Izadi, F, Farrokhzad, A, Tamizifar, B, Tarrahi, MJ, Entezari, MH
Phytotherapy research : PTR. 2021;(1):477-485
Abstract
The aim of this study was to evaluate the efficacy of sour tea supplementation in patients with nonalcoholic fatty liver disease (NAFLD). Seventy NAFLD patients were enrolled in this randomized, double-blind, placebo-controlled clinical trial. Participants received sour tea in the form of a 450 mg capsule or a placebo capsule daily for 8 weeks. Anthropometric indices, liver enzymes, lipid profile, blood pressure, and antioxidant status were evaluated at the baseline and at the end of the study. Sixty-one participants completed the study. After 8 weeks, sour tea administration significantly decreased serum triglyceride (TG) (p = .03), alanine aminotransferase (ALT) (p = .01), and aspartate aminotransferase (AST) (p = .004) levels compared with the placebo. In addition, sour tea supplementation resulted in a significant reduction in systolic blood pressure (SBP) (p = .03) and diastolic blood pressure (DBP) (p = .04), and a significant increase in serum total antioxidant capacity (TAC) levels (p ˂ .001) compared with the placebo.

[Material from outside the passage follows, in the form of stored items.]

(* ===== verification/ManagerSteps.v ===== *)
(** * The manager under concurrent calls

    The manager's methods run on many goroutines.  Between two critical sections
    a call holds at most a discriminator it has allocated (or has still to
    release) and a slot of the unsolicited counter; the world is the manager with
    those holdings.  A step is one critical section, one atomic operation or one
    turn of a goroutine.  A step that consumes a holding may be taken by any call
    that has one: the relation has every interleaving of the code, and more. *)

From S2P Require Import Prelude Packet Fsm Auth Netip Jitter Session SessionInv SessionSteps.
From S2P Require Import SessionProps SessionFrame Discriminator Micro Unsolicited Echo Manager.
From stdpp Require Import relations.

Local Open Scope Z_scope.

Record World := mkWorld {
  w_m : Manager;
  w_discrs : list Z;
  w_slots : nat;
}.

(** The calls other goroutines make on a session. *)
Inductive session_call : (Session -> Session) -> Prop :=
| call_recv pkt wire : wf_packet pkt -> session_call (RecvPacket pkt wire)
| call_path_down : session_call (fun s => (SetPathDown s).2)
| call_admin_down : session_call SetAdminDown.

Lemma session_call_entry f s : session_call f -> session_entry s (f s).
Proof. intros []; by constructor. Qed.

Definition takes_slot (en : sessionEntry) (m : Manager) : bool :=
  se_unsolicited en && bool_decide (is_Some (m_unsolicited m)).

Definition cancel_echo (en : echoSessionEntry) : echoSessionEntry := {| en with ee_cancelled := true |}.

Inductive mgr_step : World -> World -> Prop :=
| ms_allocate rd d a m ds n :
    reads_ok rd -> Allocate rd (m_discriminators m) = (Ok d, a) ->
    mgr_step (mkWorld m ds n) (mkWorld (set_discriminators a m) (d :: ds) n)
| ms_release d m ds ds' n :
    ds ≡ₚ d :: ds' ->
    mgr_step (mkWorld m ds n)
      (mkWorld (set_discriminators (Release d (m_discriminators m)) m) ds' n)
| ms_register cfg rnd d s m m' l ds ds' n :
    ds ≡ₚ d :: ds' -> cfg_ok cfg -> rnd_ok rnd -> NewSession cfg d true rnd = Ok s ->
    registerAndStart (key_of cfg) d s m = (Ok l, m') ->
    mgr_step (mkWorld m ds n) (mkWorld m' ds' n)
| ms_unregister d l en m m' ds n :
    unregister d m = (Ok (l, en), m') ->
    mgr_step (mkWorld m ds n) (mkWorld m' (d :: ds) (if takes_slot en m then S n else n))
| ms_cancel l m ds n :
    mgr_step (mkWorld m ds n) (mkWorld (upd_entry l entry_cancel m) ds n)
| ms_reserve src ifn us us' m ds n :
    m_unsolicited m = Some us -> reserve src ifn us = (Ok tt, us') ->
    mgr_step (mkWorld m ds n) (mkWorld (set_unsolicited (Some us') m) ds (S n))
| ms_unreserve m ds n : mgr_step (mkWorld m ds (S n)) (mkWorld (release_slot m) ds n)
| ms_mark d m ds n : mgr_step (mkWorld m ds (S n)) (mkWorld (markSessionUnsolicited d m) ds n)
| ms_call l f m ds n :
    session_call f -> mgr_step (mkWorld m ds n) (mkWorld (on_session l f m) ds n)
| ms_start l e m m' ds n :
    session_start l e m = Some m' -> mgr_step (mkWorld m ds n) (mkWorld m' ds n)
| ms_turn l c e m m' ds n :
    session_turn l c e m = Some (Some m') -> mgr_step (mkWorld m ds n) (mkWorld m' ds n)
| ms_stop l m m' ds n :
    session_stop l m = Some m' -> mgr_step (mkWorld m ds n) (mkWorld m' ds n)
| ms_echo_register cfg d es m ds ds' n :
    ds ≡ₚ d :: ds' -> echo_cfg_ok cfg -> NewEchoSession cfg d true = Ok es ->
    mgr_step (mkWorld m ds n)
      (mkWorld {| m with m_echoEntries := m_echoEntries m ++ [mkEchoSessionEntry (Pending es) false];
                         m_echoSessions := <[d := length (m_echoEntries m)]> (m_echoSessions m) |} ds' n)
| ms_echo_unregister d l m ds n :
    m_echoSessions m !! d = Some l ->
    mgr_step (mkWorld m ds n)
      (mkWorld {| m with m_echoSessions := delete d (m_echoSessions m) |} (d :: ds) n)
| ms_echo_cancel l m ds n :
    mgr_step (mkWorld m ds n) (mkWorld (upd_echo_entry l cancel_echo m) ds n)
| ms_echo_call l m ds n : mgr_step (mkWorld m ds n) (mkWorld (on_echo l RecvEcho m) ds n)
| ms_echo_start l ee m m' ds n :
    echo_start l ee m = Some m' -> mgr_step (mkWorld m ds n) (mkWorld m' ds n)
| ms_echo_turn l c ee m m' ds n :
    echo_turn l c ee m = Some (Some m') -> mgr_step (mkWorld m ds n) (mkWorld m' ds n)
| ms_echo_stop l m m' ds n :
    echo_stop l m = Some m' -> mgr_step (mkWorld m ds n) (mkWorld m' ds n)
| ms_micro_create cfg m ds n :
    mgr_step (mkWorld m ds n) (mkWorld (CreateMicroBFDGroup cfg m).2 ds n)
| ms_micro_destroy lag m ds n :
    mgr_step (mkWorld m ds n) (mkWorld (DestroyMicroBFDGroup lag m).2 ds n)
| ms_dispatch t ordg ords m m' ds n :
    (forall l, ordg l ≡ₚ l) -> (forall l, ords l ≡ₚ l) ->
    RunDispatch_turn t ordg ords m = Some m' -> mgr_step (mkWorld m ds n) (mkWorld m' ds n)
| ms_cleanup_taken i m ds n : mgr_step (mkWorld m ds n) (mkWorld (drop_cleanup i m) ds n)
| ms_subscribe m ds n : mgr_step (mkWorld m ds n) (mkWorld (SubscribeStateChanges m).2 ds n)
| ms_unsubscribe ch m m' ds n :
    unsubscribe ch m = Some m' -> mgr_step (mkWorld m ds n) (mkWorld m' ds n)
| ms_read_public m ds n : mgr_step (mkWorld m ds n) (mkWorld (read_public m) ds n)
| ms_read_subscription ch m ds n :
    mgr_step (mkWorld m ds n) (mkWorld (read_subscription ch m) ds n)
| ms_close ords orde m m' ds n :
    (forall l, ords l ≡ₚ l) -> (forall l, orde l ≡ₚ l) ->
    Close ords orde m = Some m' -> mgr_step (mkWorld m ds n) (mkWorld m' ds n).

(** The width of the multiplier in the policy's defaults. *)
Definition policy_ok (policy : UnsolicitedPolicy) : Prop :=
  is_u8 (ud_DetectMultiplier (up_SessionDefaults policy)).

(** The worlds a new manager can get to. *)
Definition mgr_reachable (w : World) : Prop :=
  exists policy hasSender hasActuator,
    (forall p, policy = Some p -> policy_ok p) /\
    rtc mgr_step (mkWorld (NewManager policy hasSender hasActuator) [] 0) w.

Lemma reachable_steps w w' : mgr_reachable w -> rtc mgr_step w w' -> mgr_reachable w'.
Proof.
  intros (policy & hs & ha & Hp & Hr) H. exists policy, hs, ha. split; [done|]. by etransitivity.
Qed.

(** ** The invariant *)

(** Both maps show the same sessions, each under its own discriminator and key. *)
Record maps_ok (m : Manager) : Prop := {
  mo_sessions : forall d l, m_sessions m !! d = Some l ->
    exists en, m_entries m !! l = Some en /\ s_localDiscr (se_session en) = d /\
               m_sessionsByPeer m !! se_key en = Some l;
  mo_peers : forall k l, m_sessionsByPeer m !! k = Some l ->
    exists en, m_entries m !! l = Some en /\ se_key en = k /\
               m_sessions m !! s_localDiscr (se_session en) = Some l;
  mo_echo : forall d l, m_echoSessions m !! d = Some l ->
    exists en, m_echoEntries m !! l = Some en /\ es_localDiscr (ee_session en) = d;
}.

(** Every allocated discriminator has exactly one owner: a session, an echo session
    or a call in progress. *)
Record discrs_ok (w : World) : Prop := {
  do_owned : (map_to_list (m_sessions (w_m w))).*1 ++ (map_to_list (m_echoSessions (w_m w))).*1
             ++ w_discrs w ≡ₚ elements (m_discriminators (w_m w));
  do_range : forall d, d ∈ m_discriminators (w_m w) -> 0 < d < 2 ^ 32;
}.

(** A session object of the manager is what the session code makes of it. *)
Definition session_thread_ok (t : thread Session Sys) : Prop :=
  match t with
  | Pending s => exists cfg d rnd s0, cfg_ok cfg /\ rnd_ok rnd /\ is_u32 d /\
      NewSession cfg d true rnd = Ok s0 /\ rtc session_entry s0 s
  | Running y | Stopped y => reachable y
  end.

Definition key_matches (en : sessionEntry) : Prop :=
  se_key en = {| sk_peerAddr := s_peerAddr (se_session en);
                 sk_localAddr := s_localAddr (se_session en);
                 sk_ifName := s_ifName (se_session en) |}.

Definition entry_ok (en : sessionEntry) : Prop :=
  session_thread_ok (se_thread en) /\ key_matches en.

Definition echo_thread_ok (t : thread EchoSession EchoSys) : Prop :=
  match t with
  | Pending es => exists cfg d es0 n, echo_cfg_ok cfg /\ is_u32 d /\
      NewEchoSession cfg d true = Ok es0 /\ es = Nat.iter n RecvEcho es0
  | Running y | Stopped y => echo_reachable y
  end.

Record threads_ok (m : Manager) : Prop := {
  to_entry : forall l en, m_entries m !! l = Some en -> entry_ok en;
  to_echo : forall l en, m_echoEntries m !! l = Some en -> echo_thread_ok (ee_thread en);
}.

(** The registered sessions that were created for unsolicited packets. *)
Definition entry_marked (m : Manager) (l : nat) : bool :=
  match m_entries m !! l with Some en => se_unsolicited en | None => false end.

Definition marked (m : Manager) : nat :=
  length (filter (fun dl => entry_marked m dl.2 = true) (map_to_list (m_sessions m))).

(** The counter covers the marked sessions and the slots held by calls, and stays
    within the limit. *)
Definition slots_ok (w : World) : Prop :=
  forall us, m_unsolicited (w_m w) = Some us ->
    exists policy, (us_policy us = Some policy /\ policy_ok policy) /\
      (0 < up_MaxSessions policy < 2 ^ 31 ->
       0 <= us_sessionCount us <= up_MaxSessions policy /\
       Z.of_nat (marked (w_m w)) + Z.of_nat (w_slots w) <= us_sessionCount us).

(** Subscribed channels exist and are open; groups are consistent. *)
Record channels_ok (m : Manager) : Prop := {
  co_open : forall ch, ch ∈ m_subscribers m ->
    exists q, m_channels m !! ch = Some (mkSubscription q false);
  co_groups : forall name g, m_microGroups m !! name = Some g ->
    exists min, group_ok min g;
}.

Record mgr_inv (w : World) : Prop := {
  mi_maps : maps_ok (w_m w);
  mi_discrs : discrs_ok w;
  mi_threads : threads_ok (w_m w);
  mi_slots : slots_ok w;
  mi_channels : channels_ok (w_m w);
}.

However, no significant changes in anthropometric measures, total cholesterol (TC), low-density lipoprotein cholesterol (LDL-c), and high-density lipoprotein cholesterol (HDL-c) levels were observed after sour tea supplementation compared with the placebo (p > .05). Sour tea supplementation may be effective in improving serum TG, liver enzymes, and blood pressure in patients diagnosed with NAFLD. Further studies are needed to address the exact mechanism of action of these effects.